What is needed here is an exact repetition of the records below, beginning at the line that has "Lemma needsFmt_elem (m" and stopping after the line that has "split; [reflexivity|]. simpl.".

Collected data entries
-------

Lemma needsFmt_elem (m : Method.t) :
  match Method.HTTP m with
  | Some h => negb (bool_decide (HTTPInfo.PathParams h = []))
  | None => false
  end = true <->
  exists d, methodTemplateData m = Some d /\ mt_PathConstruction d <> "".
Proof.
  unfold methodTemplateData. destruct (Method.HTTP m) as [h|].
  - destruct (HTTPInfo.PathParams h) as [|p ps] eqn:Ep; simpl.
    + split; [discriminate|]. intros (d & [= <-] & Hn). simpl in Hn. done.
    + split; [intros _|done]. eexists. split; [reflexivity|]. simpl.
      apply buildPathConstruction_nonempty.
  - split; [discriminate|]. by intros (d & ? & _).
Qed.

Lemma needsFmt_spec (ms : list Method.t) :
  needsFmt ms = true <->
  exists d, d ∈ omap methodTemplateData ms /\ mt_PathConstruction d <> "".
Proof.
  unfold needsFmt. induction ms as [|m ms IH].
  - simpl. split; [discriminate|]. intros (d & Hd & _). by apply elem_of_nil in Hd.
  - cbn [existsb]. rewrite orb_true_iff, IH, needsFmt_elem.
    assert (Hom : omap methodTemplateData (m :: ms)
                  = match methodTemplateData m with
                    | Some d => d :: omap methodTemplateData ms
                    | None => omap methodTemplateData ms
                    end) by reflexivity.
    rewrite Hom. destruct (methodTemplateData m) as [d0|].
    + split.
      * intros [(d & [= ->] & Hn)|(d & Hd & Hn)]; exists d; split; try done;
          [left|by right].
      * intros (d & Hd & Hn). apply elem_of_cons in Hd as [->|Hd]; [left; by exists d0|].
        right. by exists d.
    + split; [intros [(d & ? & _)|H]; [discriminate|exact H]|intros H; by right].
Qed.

-------

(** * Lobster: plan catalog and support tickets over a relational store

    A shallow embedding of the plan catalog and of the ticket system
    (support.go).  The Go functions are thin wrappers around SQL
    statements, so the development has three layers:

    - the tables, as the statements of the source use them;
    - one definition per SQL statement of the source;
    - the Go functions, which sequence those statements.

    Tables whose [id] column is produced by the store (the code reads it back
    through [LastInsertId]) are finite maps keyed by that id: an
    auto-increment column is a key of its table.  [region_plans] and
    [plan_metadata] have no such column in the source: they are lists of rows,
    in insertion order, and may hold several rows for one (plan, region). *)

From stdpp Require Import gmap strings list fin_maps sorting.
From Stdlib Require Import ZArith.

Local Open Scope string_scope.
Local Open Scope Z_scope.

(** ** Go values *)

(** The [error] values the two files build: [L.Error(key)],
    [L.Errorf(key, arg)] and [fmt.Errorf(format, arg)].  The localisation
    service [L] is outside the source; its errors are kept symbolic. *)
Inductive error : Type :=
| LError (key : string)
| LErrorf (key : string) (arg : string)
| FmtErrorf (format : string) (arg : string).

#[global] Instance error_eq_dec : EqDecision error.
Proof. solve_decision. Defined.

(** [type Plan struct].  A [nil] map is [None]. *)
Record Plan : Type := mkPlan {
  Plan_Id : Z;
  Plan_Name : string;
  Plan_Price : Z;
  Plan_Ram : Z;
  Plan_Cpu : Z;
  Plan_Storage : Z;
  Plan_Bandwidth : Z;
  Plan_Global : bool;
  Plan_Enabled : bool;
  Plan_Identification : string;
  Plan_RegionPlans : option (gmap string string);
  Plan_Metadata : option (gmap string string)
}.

-------

ANSWER SPACE:
Lemma needsFmt_elem (m : Method.t) :
  match Method.HTTP m with
  | Some h => negb (bool_decide (HTTPInfo.PathParams h = []))
  | None => false
  end = true <->
  exists d, methodTemplateData m = Some d /\ mt_PathConstruction d <> "".
Proof.
  unfold methodTemplateData. destruct (Method.HTTP m) as [h|].
  - destruct (HTTPInfo.PathParams h) as [|p ps] eqn:Ep; simpl.
    + split; [discriminate|]. intros (d & [= <-] & Hn). simpl in Hn. done.
    + split; [intros _|done]. eexists. split; [reflexivity|]. simpl.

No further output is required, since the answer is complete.